Gnarly Poplar Tree
OTT case 01-035| US Patent No. PP15,613 P2
Woody ornamentals like the “Gnarly Poplar” continue to grow in popularity among professional landscapers and do-it-yourself homeowners because, as opposed to nonwoody ornamentals, they are permanent and, when used creatively, can add vertical dimensional interest that can last for years. Today’s landscape material customers also want plant materials that establish themselves quickly, are low maintenance and are competitively priced. The Gnarly Poplar tree’s contorted characteristics, including zigzagging branches and trunk undulations, make it a unique and highly desirable addition to most landscapes. As another plus, its disease-resistance means that it will not require replacement and upkeep like some other woody ornamentals.

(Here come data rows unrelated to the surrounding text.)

(* ===== verification/ShaMapSession.v ===== *)
(** * State tree: a map over its store

    A map is changed, flushed and opened again many times over. The invariant
    that ties the tree in memory to the store is [backed]: whatever is not marked
    dirty, or not in memory, is in the store. Every operation keeps it, so that
    whatever was done to a map, its next flush leaves a store from which the root
    hash alone brings the contents back. *)

From Stdlib Require Import ZArith Lia.
From stdpp Require Import base list numbers option gmap fin_maps.
From S2P Require Import Prelude Sha512 ShaMapKey ShaMapNode ShaMapCodec ShaMap ShaMapRefine ShaMapHash ShaMapProof ShaMapStore.

Import ShaMapKey ShaMapNode ShaMapCodec ShaMap ShaMapRefine ShaMapHash ShaMapProof ShaMapStore.

Module ShaMapSession.

Section Session.
Context `{Hasher} {known : InPlay}.

(** ** Reading and rebuilding a path *)

Lemma read_backed fam s h n i c :
  within fam s -> filed s -> (i < 16)%nat -> branchBacked s h n i -> hasBit (isBranch n) (Z.of_nat i) = true ->
  readSlot fam (slot n i) = inr (Some c) -> backed s h c.
Proof.
  intros Hw Hs Hi Hb Hbit Hread. apply (within_read _ _ _ _ Hw) in Hread. specialize (Hb Hbit).
  unfold slot, readSlot, famOf in Hread. destruct (childAt n (Z.of_nat i)) as [c'|]; [by injection Hread as ->|].
  rewrite Hbit in Hread. set (hh := hashAt n (Z.of_nat i)) in *. pose proof Hb as (Hz & b & w & Hl & Hd & Hn)%holds_record.
  unfold isZeroHash in Hread. rewrite bool_decide_eq_false_2, Hl, Hd in Hread by done. injection Hread as ->.
  destruct (verified_preimage b hh c) as (He & Hst & _); [apply (Hs _ _ Hl)|done|].
  destruct c as [w|l]; [|destruct h; (split; [|done]); by rewrite He].
  destruct h as [|h]; [done|]. split; [intros _; by rewrite He|].
  intros j Hj Hbj. pose proof (stub_slot w j Hj Hst) as Hsl. unfold slot at 1 in Hsl. apply pair_equal_spec in Hsl as [_ Hc].
  rewrite Hc. by apply Hn.
Qed.

Lemma backed_inner s h n : (forall j, (j < 16)%nat -> branchBacked s h n j) -> dirty n = true -> backed s (S h) (MInner n).
Proof. intros Hb Hd. split; [cbn; congruence|done]. Qed.

Lemma SetChild_backed s h n index c n' :
  SetChild n index c = inr n' -> shaped n -> (forall j, (j < 16)%nat -> branchBacked s h n j) ->
  (forall c', c = Some c' -> backed s h c') -> shaped n' /\ (forall j, (j < 16)%nat -> branchBacked s h n' j) /\ backed s (S h) (MInner n').
Proof.
  intros Hset Hsh Hb Hc. assert (Hr : outOfRange index = false).
  { unfold SetChild in Hset. by destruct (outOfRange index). }
  unfold outOfRange, BranchFactor in Hr. apply orb_false_iff in Hr as [H1%Z.ltb_ge H2%Z.leb_gt].
  replace index with (Z.of_nat (Z.to_nat index)) in Hset by lia.
  destruct (SetChild_spec n (Z.to_nat index) c Hsh) as (n1 & Hset' & Hsh' & _ & Hd & Heq & Hne); [lia|].
  rewrite Hset in Hset'. apply (f_equal (fun r => match r with inr x => x | inl _ => n' end)) in Hset'. cbv beta iota in Hset'. subst n1.
  assert (Hb' : forall j, (j < 16)%nat -> branchBacked s h n' j).
  { intros j Hj. destruct (decide (j = Z.to_nat index)) as [->|Hji].
    - unfold branchBacked. unfold slot in Heq. apply pair_equal_spec in Heq as [[-> ->]%pair_equal_spec ->].
      destruct c as [c|]; [|done]. intros _. by apply Hc.
    - eapply branchBacked_mono; [reflexivity|by apply Hne|by apply Hb]. }
  split; [done|]. split; [done|]. by apply backed_inner.
Qed.

(** Every inner node on the stack, the deepest first, is backed. *)
Fixpoint stackBacked (s : nodeStore) (h : nat) (stk : nodeStack) : Prop :=
  match stk with
  | [] => True
  | (MLeaf _, _) :: _ => False
  | (MInner n, _) :: stk => shaped n /\ (forall j, (j < 16)%nat -> branchBacked s h n j) /\ stackBacked s (S h) stk
  end.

The Gnarly Poplar is a new and distinct hybrid of poplar tree that resulted from advanced-generation breeding of two poplar species, P. trichocarpa (unpatented) and P. maximowiczii (unpatented). Populus maximowiczii, or Japanese poplar, was crossed with Populus trichocarpa, the native black cottonwood of the Pacific Northwest, to produce a group of first generation trees. Male and female interspecific first-generation hybrids were then crossed to produce a second generation of male and female trees. Among the second-generation progeny of some 80 or 90 full siblings, one individual tree alone was contorted.
According to the National Gardening Association, eighty-five million households in the U.S. spent upwards of $40 billion at retail and garden centers in 2002. Increasingly, landscaping is viewed as a means of adding value to property. For example, the Gallup Organization reported that quality landscaping can add between 7 and 15 percent to a home’s value. And a Money Magazine article noted that at selling time, landscaping can return 100 to 200 percent on the investment. Clearly, the public is willing to spend money on landscaping and the popularity of woody ornamentals as part of the package of plant materials used in landscaping will continue to grow.